Stored data
(** A pass that returns leaves the gradients that solve the adjoint
    equations of the rules it ran. *)
Lemma propagate_adjoint (l : list addr) :
  ∀ h h' : heap,
  wf h → (∀ v, v ∈ l → v < length h) → pass_order h l →
  propagate l h = (l, (Ret tt, h')) →
  ∀ x, (grad_at h' x ==
        grad_at h x +
        sumQ (λ v, grad_at h' v * local_weight h (backward_at h v) x) l)%Q.
Proof.
  induction l as [|v l IH]; intros h h' Hwf Hvalid Hord Hp x.
  - simpl in Hp. simplify_eq. simpl. ring.
  - pose proof Hp as Hfull. simpl in Hp.
    assert (v < length h) as Hv by (apply Hvalid; left).
    destruct (raising_dec h (backward_at h v)) as [Hr|Hr].
    { rewrite call_backward_raises in Hp by done. simplify_eq. }
    destruct (call_backward_returns h v Hwf Hv Hr) as (h1 & Hc & Hs & Hg).
    rewrite Hc in Hp.
    destruct (propagate l h1) as [called [o h2]] eqn:Hp1. simplify_eq.
    destruct Hord as [Hhead Htail].
    assert (grad_at h' v = grad_at h v) as Hfix.
    { apply propagate_frame in Hfull as [_ Hfr]. by apply Hfr. }
    rewrite (IH h1 h'); [|by eapply same_graph_wf| |by eapply pass_order_same_graph|done].
    2:{ intros u Hu. rewrite (proj1 Hs). apply Hvalid. by right. }
    simpl. rewrite Hg, Hfix.
    rewrite (sumQ_ext _
      (λ u, grad_at h' u * local_weight h (backward_at h u) x)%Q); [ring|].
    intros u _. rewrite (proj2 (proj2 (proj2 Hs u))).
    by rewrite (local_weight_same_graph h h1).
Qed.

Section Adjoint.

Variable iter : addr → gset addr → list addr.
Hypothesis iter_spec : ∀ v s x, x ∈ iter v s ↔ x ∈ s.

(** X8.  A [backward] that returns leaves the gradients that the chain
    rule prescribes: the gradient of every node is what it was before (the
    seed 1 for the root) plus, summed over the recorded nodes, the final
    gradient of the node times the local derivative of its rule with
    respect to this node. *)
Theorem backward_adjoint (h h' : heap) (r : addr) :
  wf h → r < length h → backward iter r h = (Ret tt, h') →
  ∃ tp,
    topo_order iter r h = Some tp ∧
    ∀ x, (grad_at h' x ==
          (if decide (x = r) then 1 else grad_at h x) +
          sumQ (λ v, grad_at h' v * local_weight h (backward_at h v) x) tp)%Q.
Proof.
  intros Hwf Hr Hrun.
  destruct (topo_order_spec iter iter_spec h Hwf r Hr) as (T & Ht & Hok & Hin).
  exists (T ++ [r]). split; [done|]. intros x.
  pose proof (same_graph_alter_grad h r 1) as Hs.
  assert (∀ v, v ∈ T ++ [r] → v < length h) as Hvalid.
  { intros v Hv. apply Hin, (wf_reachable_le _ _ _ Hwf) in Hv. lia. }
  unfold backward, backward_trace in Hrun. rewrite Ht in Hrun.
  destruct (propagate _ _) as [called [o h2]] eqn:Hp.
  simpl in Hrun. simplify_eq.
  destruct (propagate_called _ _ _ _ _ Hp) as [_ Hall].
  rewrite Hall in Hp by done.
  assert (∀ v, v ∈ reverse (T ++ [r]) →
            v < length (alter (with_grad 1) r h)) as Hv0.
  { intros v Hv. rewrite length_alter. by apply Hvalid, elem_of_reverse. }
  assert (pass_order (alter (with_grad 1) r h) (reverse (T ++ [r]))) as Hord.
  { eapply pass_order_same_graph; [done|]. by apply pass_order_reverse. }
  rewrite (propagate_adjoint _ _ _ (same_graph_wf _ _ Hs Hwf) Hv0 Hord Hp).
  rewrite sumQ_reverse, grad_at_alter by done.
  rewrite (sumQ_ext _
    (λ v, grad_at h' v * local_weight h (backward_at h v) x)%Q);
    [reflexivity|].
  intros v _. rewrite (proj2 (proj2 (proj2 Hs v))).
  by rewrite (local_weight_same_graph h _).
Qed.

End Adjoint.

Section EdgeClaims.

Variable iter : addr → gset addr → list addr.
Hypothesis iter_spec : ∀ v s x, x ∈ iter v s ↔ x ∈ s.

(** X9.  The slope of [relu] at zero is 0: for every node [a], whatever
    [a.grad] holds, when [a.value <= 0] the result has value 0 and
    [backward] from it leaves [a.grad] as it was, and when [a.value > 0]
    the result has value [a.value] and [backward] adds 1 to [a.grad]. *)
Theorem relu_slope (h : heap) (a : addr) :
  wf h → a < length h →
  ∃ y h1 o h2,
    relu a h = (Ret y, h1) ∧ backward iter y h1 = (o, h2) ∧
    ((data_at h a <= 0)%Q →
     (data_at h1 y == 0)%Q ∧ (grad_at h2 a == grad_at h a)%Q) ∧
    ((0 < data_at h a)%Q →
     (data_at h1 y == data_at h a)%Q ∧ (grad_at h2 a == grad_at h a + 1)%Q).
Proof.
  intros Hwf Ha.
  destruct (load_valid h a Ha) as (va & Hva & Hd & _).
  rewrite (relu_run h a va) by done. rewrite Hd.
  set (nd := MkValue _ _ _ _).
  destruct (backward iter (length h) (h ++ [nd])) as [o h2] eqn:Hb.
  assert (_prev nd = {[a]}) as Hprev by apply prev_single.
  assert (node_ok (length h) nd) as Hnd by by apply node_ok_unary.
  assert (¬ raising (h ++ [nd]) (_backward nd)) as Hsafe by (simpl; tauto).
  assert (∀ p v, p ∈ _prev nd → reachable h p v → a ∉ prev_at h v) as Hown.
  { intros p v Hp. rewrite Hprev in Hp. apply elem_of_singleton in Hp as ->.
    by apply wf_not_parent_below. }
  destruct (backward_fresh iter iter_spec h h2 nd a o Hwf Hnd Hsafe Ha Hown Hb)
    as (_ & _ & _ & Hg).
  exists (length h), (h ++ [nd]), o, h2. split; [done|]. split; [done|].
  assert (grad_at h2 a ==
          grad_at h a + 1 * (if Qlt_le_dec 0 (data nd) then 1 else 0))%Q as Hg'.
  { rewrite Hg. simpl. rewrite decide_True by done.
    by rewrite data_at_snoc_new. }
  rewrite data_at_snoc_new. simpl in *.
  split; intros Hsign; rewrite Hg'.
  - destruct (Qlt_le_dec (data_at h a) 0) as [Hlt|Hle].
    + destruct (Qlt_le_dec 0 0) as [Hlt0|_]; [by apply Qlt_irrefl in Hlt0|].
      split; [reflexivity|ring].
    + assert (data_at h a == 0)%Q as Hz by by apply Qle_antisym.
      destruct (Qlt_le_dec 0 (data_at h a)) as [Hpos|_].
      * exfalso. rewrite Hz in Hpos. by apply Qlt_irrefl in Hpos.
      * split; [done|ring].
  - destruct (Qlt_le_dec (data_at h a) 0) as [Hlt|_].
    + exfalso. apply (Qlt_irrefl 0). by eapply Qlt_trans.
    + destruct (Qlt_le_dec 0 (data_at h a)) as [_|Hle].
      * split; [reflexivity|ring].
      * exfalso. by apply (Qlt_not_le _ _ Hsign).
Qed.

(** X10.  [a ** 0] at a node [a] of value zero builds a node of value 1,
    but [backward] from that node raises [ZeroDivisionError] in the rule of
    the root (it evaluates [0 ** -1]) after the seed was assigned: the
    gradient of the root is 1 and nothing else has changed. *)
Theorem pow_zero_exponent_aborts (h : heap) (a : addr) :
  wf h → a < length h → (data_at h a == 0)%Q →
  ∃ y h1,
    __pow__ a (IntExp 0) h = (Ret y, h1) ∧ (data_at h1 y == 1)%Q ∧
    backward iter y h1 = (Raise ZeroDivisionError, alter (with_grad 1) y h1).
Proof.
  intros Hwf Ha Hz.
  destruct (load_valid h a Ha) as (va & Hva & Hd & _).
  rewrite (pow_run h a 0 va Hva) by done.
  set (nd := MkValue _ _ _ _).
  exists (length h), (h ++ [nd]). split; [done|].
  split; [by rewrite data_at_snoc_new|].
  apply backward_root_raises; [done| |len|].
  - apply wf_snoc; [done|]. by apply node_ok_unary.
  - rewrite backward_at_snoc_new. simpl. split; [lia|].
    by rewrite data_at_snoc_old.
Qed.

(** X11.  [backward] from a leaf records the leaf alone, invokes its no-op
    rule and returns: the gradient of the leaf is overwritten with 1 and
    the rest of the store is as it was. *)
Theorem backward_from_leaf (h : heap) (r : addr) :
  wf h → is_leaf h r →
  topo_order iter r h = Some [r] ∧
  backward_trace iter r h = ([r], (Ret tt, alter (with_grad 1) r h)) ∧
  grad_at (alter (with_grad 1) r h) r = 1%Q ∧
  ∀ x, x ≠ r → alter (with_grad 1) r h !! x = h !! x.
Proof.
  intros Hwf Hleaf. pose proof (proj1 Hleaf) as Hr.
  split; [|split; [by apply backward_leaf_run|split]].
  - destruct (topo_order_spec iter iter_spec h Hwf r Hr) as (T & Ht & Hok & Hin).
    destruct T as [|x T]; [done|]. exfalso.
    assert (reachable h r x) as Hx by (apply Hin; left).
    apply (reachable_leaf _ _ _ (proj2 Hleaf)) in Hx as ->.
    destruct Hok as [Hnd _]. apply NoDup_cons in Hnd as [Hnot _].
    apply Hnot, elem_of_app. right. by left.
  - by apply grad_at_alter_eq.
  - intros x Hx. by apply list_lookup_alter_ne.
Qed.



End EdgeClaims.

(** * The network layer *)


Lemma prefix_grad_at (h h' : heap) (a : addr) :
  h `prefix_of` h' → a < length h → grad_at h' a = grad_at h a.
Proof.
  intros [k ->] Ha. unfold grad_at. by rewrite lookup_app_l.
Qed.

Lemma prefix_prev_at (h h' : heap) (a : addr) :
  h `prefix_of` h' → a < length h → prev_at h' a = prev_at h a.
Proof.
  intros [k ->] Ha. unfold prev_at. by rewrite lookup_app_l.
Qed.



















(** ** Construction of a network *)

Lemma leaves_app (ds ds' : list Q) : leaves (ds ++ ds') = leaves ds ++ leaves ds'.
Proof. unfold leaves. apply map_app. Qed.

Lemma length_leaves (ds : list Q) : length (leaves ds) = length ds.
Proof. unfold leaves. apply length_map. Qed.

[Work to complete]
If a line contains the word "Hnot", it counts; say how many such lines there are in the data above, and nothing else.

[Exercise result]
2